Lemma flags_ok v : perm_ok (PTE_FLAGS v).
Proof.
  unfold perm_ok, PTE_FLAGS. change 0x3FF with (Z.ones 10). rewrite Z.land_ones by lia. change (2 ^ 10) with 1024. apply Z.mod_pos_bound. lia.
Qed.

(** Copying a page into a fresh frame, before it is mapped. *)
Lemma copy_page s lvl q l pa e :
  space s lvl (q :: l) -> page_ok pa -> pa <> q ->
  exists s2, kalloc e s = Ret q e (alloced s) /\ s2 = alloced s <| mem ::= memmove q pa PGBYTES |> /\
    space s2 lvl l /\ page_ok q /\ q ∉ l /\ lvl !! q = None /\ rest s2 = rest s /\ same_tables lvl (mem s) (mem s2) /\
    (forall a, ~ q <= a < q + PGSIZE -> ld8 (mem s2) a = ld8 (mem s) a) /\
    (forall b, 0 <= b < PGSIZE -> ld8 (mem s2) (q + b) = u8 (ld8 (mem s) (pa + b))).
Proof.
  intros Hsp Hpa Hne. destruct (space_alloc s lvl q l e Hsp) as (Hk & Hsp1 & Hq & Hql & Hqt & Hrest & Hsame & Hm).
  set (s1 := alloced s) in *. set (m2 := memmove q pa PGBYTES (mem s1)).
  assert (Hm2 : forall a, ~ q <= a < q + PGSIZE -> ld8 m2 a = ld8 (mem s1) a).
  { intros a Ha. unfold m2. rewrite ld8_memmove. by rewrite (proj2 (within_false _ _ _)) by (rewrite PGBYTES_Z; unfold PGSIZE in Ha; lia). }
  destruct (space_write s1 lvl l q m2) as [Hsp2 Hsame2]; [done..|].
  exists (s1 <| mem ::= memmove q pa PGBYTES |>). split; [done|]. split; [done|]. rewrite mem_upd_const. fold m2.
  split_and!; [done|done|done|done|exact Hrest|..].
  - intros p a Hp Ha. st. rewrite (Hsame2 p a Hp Ha). by apply (Hsame p a).
  - intros a Ha. st. rewrite Hm2 by done. by apply Hm.
  - intros b Hb. st. unfold m2. rewrite ld8_memmove, (proj2 (within_true _ _ _)) by (rewrite PGBYTES_Z; unfold PGSIZE in Hb; lia).
    replace (q + b - q) with b by lia. f_equal. apply Hm. unfold PGSIZE in *. destruct (pages_apart pa q Hpa Hq Hne); lia.
Qed.

(** The invariant after one more page: [s2] has the copy in frame [q], [s'] maps
    it. *)
Lemma copying_extend s0 lvl0 l0 new vs fs s lvl q l v s2 s' lvl' l' :
  let k := Z.of_nat (length fs) in
  copying s0 lvl0 l0 new vs fs s lvl (q :: l) -> vs !! length fs = Some v -> k < 2 ^ 26 -> lvl0 !! new = Some 2%nat ->
  page_ok q -> q ∉ l -> lvl !! q = None -> rest s2 = rest s -> same_tables lvl (mem s) (mem s2) ->
  (forall a, ~ q <= a < q + PGSIZE -> ld8 (mem s2) a = ld8 (mem s) a) ->
  (forall b, 0 <= b < PGSIZE -> ld8 (mem s2) (q + b) = ld8 (mem s0) (PTE2PA v + b)) ->
  remapped s2 lvl l s' lvl' l' -> (length l <= length l' + 2)%nat -> rest s' = rest s2 ->
  (forall a, 0 <= a < MAXVA -> translate (mem s') new a = if vpn a =? k then Some (leaf q (PTE_FLAGS v)) else translate (mem s2) new a) ->
  (forall root' a, root' <> new -> lvl !! root' = Some 2%nat -> translate (mem s') root' a = translate (mem s2) root' a) ->
  copying s0 lvl0 l0 new vs (fs ++ [q]) s' lvl' l'.
Proof.
  intros k C Hv Hk Hnew Hq Hql Hqt Hr2 Hsame Hm2 Hc2 [Rsp Rsub Rfree Rtab Rout] Hl Hr Htr Hoth.
  destruct C as [Csp Csub Cfree Ctab Ccnt Crest Cfr Cnd Cdone Cnew Coth Cout].
  assert (Ht2 : forall root a, lvl !! root = Some 2%nat -> translate (mem s2) root a = translate (mem s) root a)
    by (intros root a Hroot; apply (translate_same_tables lvl); [done|apply Csp|done]).
  assert (Hnew' : lvl !! new = Some 2%nat) by by eapply lookup_weaken.
  (* a page that is neither a table nor free keeps its bytes *)
  assert (Hkeep : forall p, page_ok p -> p ∉ l -> lvl !! p = None -> forall b, 0 <= b < PGSIZE -> ld8 (mem s') (p + b) = ld8 (mem s2) (p + b)).
  { intros p Hp Hpl Hpt b Hb. apply Rout. intros p' [k' Hp'] Hin. assert (page_ok p') by (eapply shape_page; [apply Rsp|done]).
    destruct (decide (p' = p)) as [->|Hne]; [destruct (Rtab p (mk_is_Some _ _ Hp')) as [[? ?]|?]; [congruence|done]|].
    unfold PGSIZE in *. destruct (pages_apart p' p); [done..|lia|lia]. }
  assert (Hqfs : q ∉ fs) by (intros Hin; destruct (Cfr q Hin) as (_ & _ & Hn & _); apply Hn, list_elem_of_here).
  assert (Hnq : forall p, p ∈ fs -> p ∉ l' /\ lvl' !! p = None).
  { intros p Hin. destruct (Cfr p Hin) as (_ & _ & Hn & Ht). apply not_elem_of_cons in Hn as [_ Hn]. split; [by intros ?%Rfree|].
    apply eq_None_not_Some. intros [[? ?]|?]%Rtab; [congruence|done]. }
  assert (Hpq : page_ok q /\ q ∉ l' /\ lvl' !! q = None).
  { split; [done|]. split; [by intros ?%Rfree|]. apply eq_None_not_Some. intros [[? ?]|?]%Rtab; [congruence|done]. }
  assert (Hq0 : q ∈ l0) by (apply Cfree, list_elem_of_here).
  assert (Hlow : forall p, is_Some (lvl' !! p) -> is_Some (lvl0 !! p) \/ p ∈ l0).
  { intros p [Hp|Hp]%Rtab; [by apply Ctab|]. right. apply Cfree. by apply list_elem_of_further. }
  split; [exact Rsp|by etransitivity| |exact Hlow| |congruence| | | | | |].
  - intros p Hp%Rfree. apply Cfree. by apply list_elem_of_further.
  - rewrite length_app. cbn in Ccnt |- *. lia.
  - intros p [Hin| ->%list_elem_of_singleton]%elem_of_app; [|by destruct Hpq].
    destruct (Cfr p Hin) as (? & ? & _). by destruct (Hnq p Hin).
  - apply NoDup_app. split; [done|]. split; [|apply NoDup_singleton]. by intros p Hin ->%list_elem_of_singleton.
  - intros j v' q' Hj [Hf|[Hge Hf]]%lookup_app_Some.
    + destruct (Cdone j v' q' Hj Hf) as [Dt Db]. assert (Hjk : Z.of_nat j < k) by (apply lookup_lt_Some in Hf; unfold k; lia).
      assert (Hin : q' ∈ fs) by by eapply list_elem_of_lookup_2.
      destruct (Cfr q' Hin) as (_ & Hq' & Hn & Hnt). apply not_elem_of_cons in Hn as [Hqq Hn]. split.
      * rewrite Htr by (change MAXVA with (2 ^ 38); lia). rewrite vpn_page, (proj2 (Z.eqb_neq _ _)) by lia. by rewrite Ht2.
      * intros b Hbb. rewrite Hkeep, Hm2; [by apply Db| |done..]. unfold PGSIZE in *. destruct (pages_apart q' q); [done..|lia|lia].
    + destruct (j - length fs)%nat as [|d] eqn:Ed; [|by destruct d]. assert (j = length fs) as -> by lia. injection Hf as <-.
      assert (v' = v) as -> by congruence. fold k. split.
      * rewrite Htr by (change MAXVA with (2 ^ 38); lia). by rewrite vpn_page, Z.eqb_refl.
      * intros b Hbb. rewrite Hkeep by done. by apply Hc2.
  - intros a Ha Hge. rewrite length_app in Hge. cbn in Hge. rewrite Htr, (proj2 (Z.eqb_neq _ _)), Ht2 by (done || (unfold k; lia)).
    apply Cnew; [done|lia].
  - intros root a Hne Hroot. assert (lvl !! root = Some 2%nat) by by eapply lookup_weaken. rewrite Hoth, Ht2 by done. by apply Coth.
  - intros a Ha Hat. rewrite Rout by (intros p [Hp|Hp]%Hlow; [by apply Hat|by apply Ha]). rewrite Hm2 by by apply Ha. by apply Cout.
Qed.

Task objective: Find and copy each line of the material that holds the word "Rtab".

Your response:
  intros k C Hv Hk Hnew Hq Hql Hqt Hr2 Hsame Hm2 Hc2 [Rsp Rsub Rfree Rtab Rout] Hl Hr Htr Hoth.
    destruct (decide (p' = p)) as [->|Hne]; [destruct (Rtab p (mk_is_Some _ _ Hp')) as [[? ?]|?]; [congruence|done]|].
    apply eq_None_not_Some. intros [[? ?]|?]%Rtab; [congruence|done]. }
  { split; [done|]. split; [by intros ?%Rfree|]. apply eq_None_not_Some. intros [[? ?]|?]%Rtab; [congruence|done]. }
  { intros p [Hp|Hp]%Rtab; [by apply Ctab|]. right. apply Cfree. by apply list_elem_of_further. }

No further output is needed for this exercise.